An attacker slammed his explosives-laden car into a coalition vehicle in Kandahar, killing two Canadian soldiers and wounding eight others, officials said. Another bomber, in a simultaneous attack nearby, blew himself up and killed six Afghans.
A purported Taliban spokesman claimed responsibility for both blasts on Saturday and warned of more as NATO prepares to take control of the volatile southern Afghan region.
Separately, suspected Taliban militants killed three Afghan policeman and one civilian Saturday in the town of Gelan in the western Ghazni province, General Ali Ahmad, director of the provincial police criminal department, said yesterday.
The attacks highlighted the continuing challenges confronting the US-led coalition and its Afghan allies as they battle still defiant Taliban militants.
The southern regions, in particular, have witnessed some of the fiercest fighting since the toppling of the Taliban regime in late 2001, and the militants have stepped up suicide attacks and assaults on Afghan and coalition forces as NATO beefs up its forces in the country to 16,000 from 9,700.
In the first bombing, a suicide attacker rammed an explosive-laden car into a coalition vehicle, killing the two Canadians and wounding eight others, said Major Scott Lundy, a US-led coalition forces spokesman.
The soldiers were among some 2,200 Canadian troops deployed in the southern part of Afghanistan.
In the second, attack, which occurred shortly after the first about 30m away, another attacker approached a crowd of people and detonated his vest, killing six bystanders and wounding another 20, said Dawood Ahmadi, spokesman for the governor of Kandahar, adding that both bombers died in the attack.
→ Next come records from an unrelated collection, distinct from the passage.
Lemma send_rank_mismatch ext dd cgs (v : loc) (h : mem) r s :
  r <> dd.(rank) ->
  numAtoms (arr_get dd.(ma).(domainGroups) r)
  <> Z.of_nat (length (rank_atoms cgs dd.(ma) r)) ->
  send_rank ext dd cgs v h r s
  = Fatal "The index count and number of indices should match".
Proof.
  intros Hr Hne. unfold send_rank.
  destruct (Z.eqb_spec r dd.(rank)) as [?|_]; [done|].
  destruct (copy_groups _ _ _ _ _ _) as [buf' localAtom] eqn:E.
  assert (Hcount : localAtom = Z.of_nat (length (rank_atoms cgs dd.(ma) r))).
  { pose proof (f_equal snd E) as Hs. rewrite copy_groups_flat, copy_flat_count in Hs.
    cbn [snd] in Hs. unfold rank_atoms. lia. }
  unfold GMX_RELEASE_ASSERT.
  destruct (Z.eqb_spec localAtom (numAtoms (arr_get dd.(ma).(domainGroups) r)));
    [congruence|done].
Qed.

Lemma for_range_result_outcome {T} (msg : string) k0 k1
    (body : Z -> T -> result T) st :
  (forall k s, body k s = Fatal msg \/ exists s', body k s = Done s') ->
  for_range_result k0 k1 body st = Fatal msg \/
  exists st', for_range_result k0 k1 body st = Done st'.
Proof.
  intros Hbody. destruct (Z.le_gt_cases k0 k1) as [Hle|Hgt].
  - replace k1 with (k0 + Z.of_nat (Z.to_nat (k1 - k0))) by lia.
    induction (Z.to_nat (k1 - k0)) as [|n IH].
    + right. exists st. apply for_range_result_nil. lia.
    + replace (k0 + Z.of_nat (S n)) with (k0 + Z.of_nat n + 1) by lia.
      rewrite for_range_result_snoc by lia.
      destruct IH as [->|[st' ->]]; [by left|]. cbn [mbind result_bind].
      apply Hbody.
  - right. exists st. apply for_range_result_nil. lia.
Qed.

Lemma for_range_result_fatal {T} (msg : string) k0 k1
    (body : Z -> T -> result T) st r :
  k0 <= r < k1 ->
  (forall k s, body k s = Fatal msg \/ exists s', body k s = Done s') ->
  (forall s, body r s = Fatal msg) ->
  for_range_result k0 k1 body st = Fatal msg.
Proof.
  intros Hr Hbody Hbad.
  replace k1 with (r + 1 + Z.of_nat (Z.to_nat (k1 - r - 1))) by lia.
  induction (Z.to_nat (k1 - r - 1)) as [|n IH].
  - rewrite Z.add_0_r, for_range_result_snoc by lia.
    destruct (for_range_result_outcome msg k0 r body st Hbody) as [->|[st' ->]];
      [done|]. cbn [mbind result_bind]. apply Hbad.
  - replace (r + 1 + Z.of_nat (S n)) with (r + 1 + Z.of_nat n + 1) by lia.
    rewrite for_range_result_snoc by lia. by rewrite IH.
Qed.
Qari Yousaf Ahmadi, a purported Taliban spokesman, said both suicide bombers were Afghans and threatened more suicide attacks and ambushes against the US-led coalition and Afghan forces.
The attacks came on the heels strikes by Afghan and US-led coalition in the southern Helmand province over the past three days that left 19 suspected Taliban fighters dead, said Haji Ghulam Muhiddin, the provincial governor's spokesman.
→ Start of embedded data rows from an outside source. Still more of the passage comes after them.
(** * InfoAPI: the JSON-RPC binding layer of src/apis/info/api.ts

    Every method of the [InfoAPI] class hands a method name, and most of
    them a freshly built parameter object, to the inherited call primitive
    [callMethod], and projects one field out of [response.data["result"]].  The development
    embeds the twelve methods, the constructor and the shipped example
    [examples/info/getNodeIP.ts], and proves the properties the
    specification states about them. *)

From Stdlib Require Import ZArith.
From stdpp Require Import gmap strings list fin_maps.

Open Scope string_scope.
Open Scope list_scope.
Set Warnings "-register-all".

(** ** Values *)

(** Values decoded from a JSON body, plus [undefined], which a property read
    yields for an absent key.  The binding does no arithmetic, so a number is
    carried as an integer payload. *)
Inductive JSValue : Type :=
| JUndefined
| JNull
| JBool (b : bool)
| JNum (n : Z)
| JStr (s : string)
| JArr (items : list JSValue)
| JObj (fields : gmap string JSValue).

(** What a promise can be rejected with: the [TypeError] that the engine
    raises (reading a property of [undefined] or [null], calling a value that
    is no function), or whatever the call primitive rejected with. *)
Inductive Reason : Type :=
| TypeError
| External (payload : JSValue).

(** Completion of a synchronous piece of code. *)
Inductive Completion (A : Type) : Type :=
| Return (v : A)
| Throw (e : Reason).
Arguments Return {A} v.
Arguments Throw {A} e.

(** State of a promise once it is no longer pending. *)
Inductive Settled (A : Type) : Type :=
| Fulfilled (v : A)
| Rejected (e : Reason).
Arguments Fulfilled {A} v.
Arguments Rejected {A} e.

#[global] Instance Completion_ret : MRet Completion := @Return.
#[global] Instance Completion_bind : MBind Completion :=
  λ A B f c, match c with Return v => f v | Throw e => Throw e end.

(** The property names the binding reads.  None of them is an array index,
    ["length"], or a member inherited from a prototype, so on a decoded JSON
    value such a read sees own properties only. *)
Inductive PropertyKey : Type :=
| k_result | k_nodeID | k_networkID | k_success
| k_blockchainID | k_version | k_networkName | k_peers.

Definition key_name (k : PropertyKey) : string :=
  match k with
  | k_result => "result"
  | k_nodeID => "nodeID"
  | k_networkID => "networkID"
  | k_success => "success"
  | k_blockchainID => "blockchainID"
  | k_version => "version"
  | k_networkName => "networkName"
  | k_peers => "peers"
  end.

(** [v[k]]: throws on [undefined] and [null], is [undefined] for a key the
    object lacks and for every primitive or array receiver. *)
Definition get_prop (v : JSValue) (k : PropertyKey) : Completion JSValue :=
  match v with
  | JUndefined | JNull => Throw TypeError
  | JObj fields => Return (default JUndefined (fields !! key_name k))
  | JBool _ | JNum _ | JStr _ | JArr _ => Return JUndefined
  end.
(** * jenkins-builder: a shallow embedding of [jenkins-builder.c]

    The program reads a credentials file, parses two JSON string fields,
    builds one URL per project named in [PROJECTS] and POSTs to each of them.

    Conventions of the embedding.
    - A [char] is an [ascii]; a [char*] is modelled by the bytes stored from
      the pointer on (its memory image).  The C string that such a pointer
      denotes is [c_str]: the bytes before the first NUL.
    - A nullable pointer is an [option].
    - Functions whose C counterpart can leave defined behaviour (a write past
      a buffer, a NULL handed to [strdup]) or that iterate on fuel return in
      [exec]; the theorems show that [Stuck] is never reached.
    - What the program gets from outside (environment, file system, heap,
      json-c, libcurl and the network behind it) is a parameter. *)

From Stdlib Require Import Ascii String.
From Stdlib Require Import List ZArith Lia Bool Arith.
Import ListNotations.

Set Warnings "-register-all".

(** ** Executions *)

Inductive fault : Type :=
| Overrun      (* write outside an allocated buffer *)
| NullDeref    (* a NULL pointer read as a string *)
| OutOfFuel.   (* the loop model ran out of steps *)

Inductive exec (A : Type) : Type :=
| Ret (a : A)
| Stuck (f : fault).

Arguments Ret {A} a.
Arguments Stuck {A} f.

Definition bind {A B : Type} (m : exec A) (k : A -> exec B) : exec B :=
  match m with
  | Ret a => k a
  | Stuck f => Stuck f
  end.

Notation "x <- m ;; k" := (bind m (fun x => k))
  (at level 61, m at next level, right associativity).

(** ** C strings and the <string.h> functions the program calls *)

Module CString.

Definition char : Type := ascii.

Definition NUL : char := Ascii.zero.

Definition is_nul (c : char) : bool := Ascii.eqb c NUL.

(** The string a [char*] denotes: everything before the first NUL. *)
Fixpoint c_str (m : list char) : list char :=
  match m with
  | [] => []
  | c :: m' => if is_nul c then [] else c :: c_str m'
  end.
He said another 15 Taliban were also wounded on Saturday, but managed to flee the area, which is one of the two southern districts briefly captured by militants earlier this week and then reclaimed by coalition and Afghan forces.
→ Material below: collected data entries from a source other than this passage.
(** [system()] only ever returns [None] or a [System] of the store. *)
Lemma call_system_result d :
  forall v (h h' : heap) S,
    call_system d v h = (h', Ok (VRef S)) ->
    exists oS, h !! S = Some oS /\ cls oS = KSystem.
Proof.
  induction d as [|d IH]; intros v h h' S.
  - simpl. unfold bind, deref. destruct v; [discriminate|].
    destruct (h !! l); discriminate.
  - destruct v as [|l]; [discriminate|].
    destruct (h !! l) as [o|] eqn:Hl.
    + rewrite (call_system_step _ _ _ _ Hl).
      destruct (decide (cls o = KSystem)) as [Hk|Hk].
      * intros [= <- <-]. eauto.
      * unfold walk_up, try_except, bind.
        destruct (parent o) as [p|] eqn:Hp.
        -- rewrite (getattr_ok _ _ _ _ _ Hl Hp).
           destruct (call_system d p h) as [h1 [a|[|]]] eqn:E.
           ++ intros [= <- ->]. eapply IH; eauto.
           ++ discriminate.
           ++ discriminate.
        -- rewrite (getattr_missing _ _ _ _ Hl Hp). discriminate.
    + rewrite call_system_no_object; [discriminate|]. now intros ? [= <-].
Qed.

(** ** Ancestor chains *)

Lemma call_system_ancestry (h : heap) l path r :
  ancestry h l path r ->
  forall d, length path <= d -> call_system d (VRef l) h = (h, Ok r).
Proof.
  induction 1 as [l o Hl Hk|l o Hl Hk Hp|l o p path r Hl Hk Hp Hanc IH];
    intros d Hd; (destruct d as [|d]; [simpl in Hd; lia|]);
    rewrite (call_system_step _ _ _ _ Hl).
  - destruct (decide (cls o = KSystem)); [reflexivity|contradiction].
  - destruct (decide (cls o = KSystem)); [contradiction|].
    unfold walk_up, try_except, bind. destruct Hp as [Hp|Hp].
    + now rewrite (getattr_missing _ _ _ _ Hl Hp).
    + rewrite (getattr_ok _ _ _ _ _ Hl Hp).
      rewrite call_system_no_object; [reflexivity|discriminate].
  - destruct (decide (cls o = KSystem)); [contradiction|].
    unfold walk_up, try_except, bind.
    rewrite (getattr_ok _ _ _ _ _ Hl Hp).
    rewrite IH; [reflexivity|]. simpl in Hd. lia.
Qed.

(** ** [System.subAssign] *)

Lemma call_subAssign_System d S oS c (h : heap) :
  h !! S = Some oS -> cls oS = KSystem ->
  call_subAssign (Datatypes.S d) (VRef S) c h = System_subAssign S c h.
Proof.
  intros H Hk. simpl. unfold bind at 1. rewrite (deref_ok _ _ _ H). simpl.
  now rewrite Hk.
Qed.

Lemma getattr_cases {A} (field : obj -> option A) v (h : heap) :
  getattr field v h = (h, Raise AttributeError) \/
  exists l o a, v = VRef l /\ h !! l = Some o /\ field o = Some a /\
    getattr field v h = (h, Ok a).
Proof.
  destruct v as [|l]; [now left|].
  destruct (h !! l) as [o|] eqn:Hl.
  - destruct (field o) as [a|] eqn:Hf.
    + right. exists l, o, a. eauto using getattr_ok.
    + left. eapply getattr_missing; eauto.
  - left. unfold getattr, bind, deref. now rewrite Hl.
Qed.

Lemma System_subAssign_run S oS rs c oc rc (h : heap) :
  h !! S = Some oS -> bodyRank oS = Some rs ->
  h !! c = Some oc -> bodyRank oc = Some rc ->
  System_subAssign S (VRef c) h =
  try_except
    (if (rc >? rs)%Z
     then append_to bodies with_bodies (VRef S) (VRef c)
     else if (rc =? rs)%Z
          then append_to heads with_heads (VRef S) (VRef c)
          else ret tt)
    (ret tt) h.
Proof.
  intros HS Hrs Hc Hrc. unfold System_subAssign, try_except.
  rewrite (bind_ok _ _ _ _ _ (getattr_ok _ _ _ _ _ Hc Hrc)).
  rewrite (bind_ok _ _ _ _ _ (getattr_ok _ _ _ _ _ HS Hrs)).
  destruct (rc >? rs)%Z; [reflexivity|].
  rewrite (bind_ok _ _ _ _ _ (getattr_ok _ _ _ _ _ Hc Hrc)).
  rewrite (bind_ok _ _ _ _ _ (getattr_ok _ _ _ _ _ HS Hrs)).
  reflexivity.
Qed.

Lemma append_to_cases field upd S c (h : heap) :
  try_except (append_to field upd (VRef S) c) (ret tt) h = (h, Ok tt) \/
  exists oS xs, h !! S = Some oS /\
    try_except (append_to field upd (VRef S) c) (ret tt) h
    = (<[S := upd xs oS]> h, Ok tt).
Proof.
  unfold try_except.
  destruct (getattr_cases field (VRef S) h)
    as [HS|(? & oS & xs & [= <-] & HlS & Hxs & _)].
  - left. unfold append_to. now rewrite (bind_raise _ _ _ _ _ HS).
  - right. exists oS, (xs ++ [c]). split; [done|].
    now rewrite (append_to_ok _ _ _ _ _ _ _ HlS Hxs).
Qed.

Lemma core_insert (h : heap) l o o' :
  h !! l = Some o -> core o' = core o ->
  core <$> <[l := o']> h = core <$> h.
Proof.
  intros H Hc. rewrite list_fmap_insert, Hc.
  apply list_insert_id. now rewrite list_lookup_fmap, H.
Qed.

(** What a call of [System.subAssign] can do at all: nothing, or replace
    one of the two lists of the [System]. *)
Lemma System_subAssign_shape S c (h : heap) :
  exists h', System_subAssign S c h = (h', Ok tt) /\
    (h' = h \/
     exists oS xs, h !! S = Some oS /\
       (h' = <[S := with_bodies xs oS]> h \/
        h' = <[S := with_heads xs oS]> h)).
Proof.
  destruct (getattr_cases bodyRank c h)
    as [Hc|(lc & oc & rc & -> & Hlc & Hrc & _)].
  { exists h. split; [|now left].
    unfold System_subAssign, try_except. now rewrite (bind_raise _ _ _ _ _ Hc). }
  destruct (getattr_cases bodyRank (VRef S) h)
    as [HS|(? & oS & rs & [= <-] & HlS & Hrs & _)].
  { exists h. split; [|now left].
    unfold System_subAssign, try_except.
    rewrite (bind_ok _ _ _ _ _ (getattr_ok _ _ _ _ _ Hlc Hrc)).
    now rewrite (bind_raise _ _ _ _ _ HS). }
  rewrite (System_subAssign_run _ _ _ _ _ _ _ HlS Hrs Hlc Hrc).
  destruct (rc >? rs)%Z; [|destruct (rc =? rs)%Z].
  - destruct (append_to_cases bodies with_bodies S (VRef lc) h)
      as [->|(o' & xs & Ho' & ->)]; eauto 10.
  - destruct (append_to_cases heads with_heads S (VRef lc) h)
      as [->|(o' & xs & Ho' & ->)]; eauto 10.
  - exists h. split; [reflexivity|now left].
Qed.
Lemma System_subAssign_core S c (h : heap) :
  core <$> fst (System_subAssign S c h) = core <$> h.
Proof.
  destruct (System_subAssign_shape S c h) as (h' & -> & Hh'). simpl.
  destruct Hh' as [->|(oS & xs & HS & [->| ->])]; [reflexivity| |];
    now apply (core_insert _ _ oS).
Qed.

Lemma System_subAssign_others S c (h : heap) l :
  l <> S -> fst (System_subAssign S c h) !! l = h !! l.
Proof.
  intros Hne. destruct (System_subAssign_shape S c h) as (h' & -> & Hh').
  simpl. destruct Hh' as [->|(oS & xs & HS & [->| ->])]; [reflexivity| |];
    now apply list_lookup_insert_ne.
Qed.

Lemma core_lookup (h h' : heap) l o :
  core <$> h' = core <$> h -> h !! l = Some o ->
  exists o', h' !! l = Some o' /\ core o' = core o.
Proof.
  intros Hc H.
  assert (Hl : (core <$> h') !! l = Some (core o))
    by now rewrite Hc, list_lookup_fmap, H.
  rewrite list_lookup_fmap in Hl.
  destruct (h' !! l) as [o'|]; [|discriminate]. simpl in Hl.
  exists o'. split; congruence.
Qed.

(** ** The three assignments shared by [Body], [Star] and [Belt] *)

Lemma attach_run {A} (K : M A) (h : heap) self o os r c oc :
  h !! self = Some o -> orbitals o = Some os -> bodyRank o = Some r ->
  h !! c = Some oc -> c <> self ->
  (append_to orbitals with_orbitals (VRef self) (VRef c) ;;
   setattr (with_parent (VRef self)) (VRef c) ;;
   r <- getattr bodyRank (VRef self) ;;
   setattr (with_bodyRank (r + 1)) (VRef c) ;;
   K) h
  = K (attached h self o os r c oc).
Proof.
  intros Hs Hos Hr Hc Hne.
  pose proof (lookup_lt_Some _ _ _ Hs) as Hlts.
  pose proof (lookup_lt_Some _ _ _ Hc) as Hltc.
  rewrite (bind_ok _ _ _ _ _ (append_to_ok _ _ _ _ _ _ (VRef c) Hs Hos)).
  set (h1 := <[self := with_orbitals (os ++ [VRef c]) o]> h).
  assert (Hc1 : h1 !! c = Some oc)
    by (unfold h1; now rewrite list_lookup_insert_ne).
  assert (Hs1 : h1 !! self = Some (with_orbitals (os ++ [VRef c]) o))
    by (unfold h1; now apply list_lookup_insert_eq).
  rewrite (bind_ok _ _ _ _ _ (setattr_ok _ _ _ _ Hc1)).
  set (h2 := <[c := with_parent (VRef self) oc]> h1).
  assert (Hs2 : h2 !! self = Some (with_orbitals (os ++ [VRef c]) o))
    by (unfold h2; now rewrite list_lookup_insert_ne).
  assert (Hc2 : h2 !! c = Some (with_parent (VRef self) oc)).
  { unfold h2. apply list_lookup_insert_eq. unfold h1.
    now rewrite length_insert. }
  rewrite (bind_ok _ _ _ _ r (getattr_ok bodyRank _ _ _ _ Hs2 Hr)).
  rewrite (bind_ok _ _ _ _ _ (setattr_ok _ _ _ _ Hc2)).
  unfold h2. rewrite list_insert_insert_eq. reflexivity.
Qed.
A search was under way for those who fled.
British army commanders in NATO's peacekeeping force in Afghanistan want to withdraw from isolated village outposts that have been the focus of the resurgent and fierce Taliban guerrilla attacks, the Sunday Telegraph newspaper in London reported.
The report quoted an unidentified British Ministry of Defense official as saying it "may be necessary to rebalance British forces.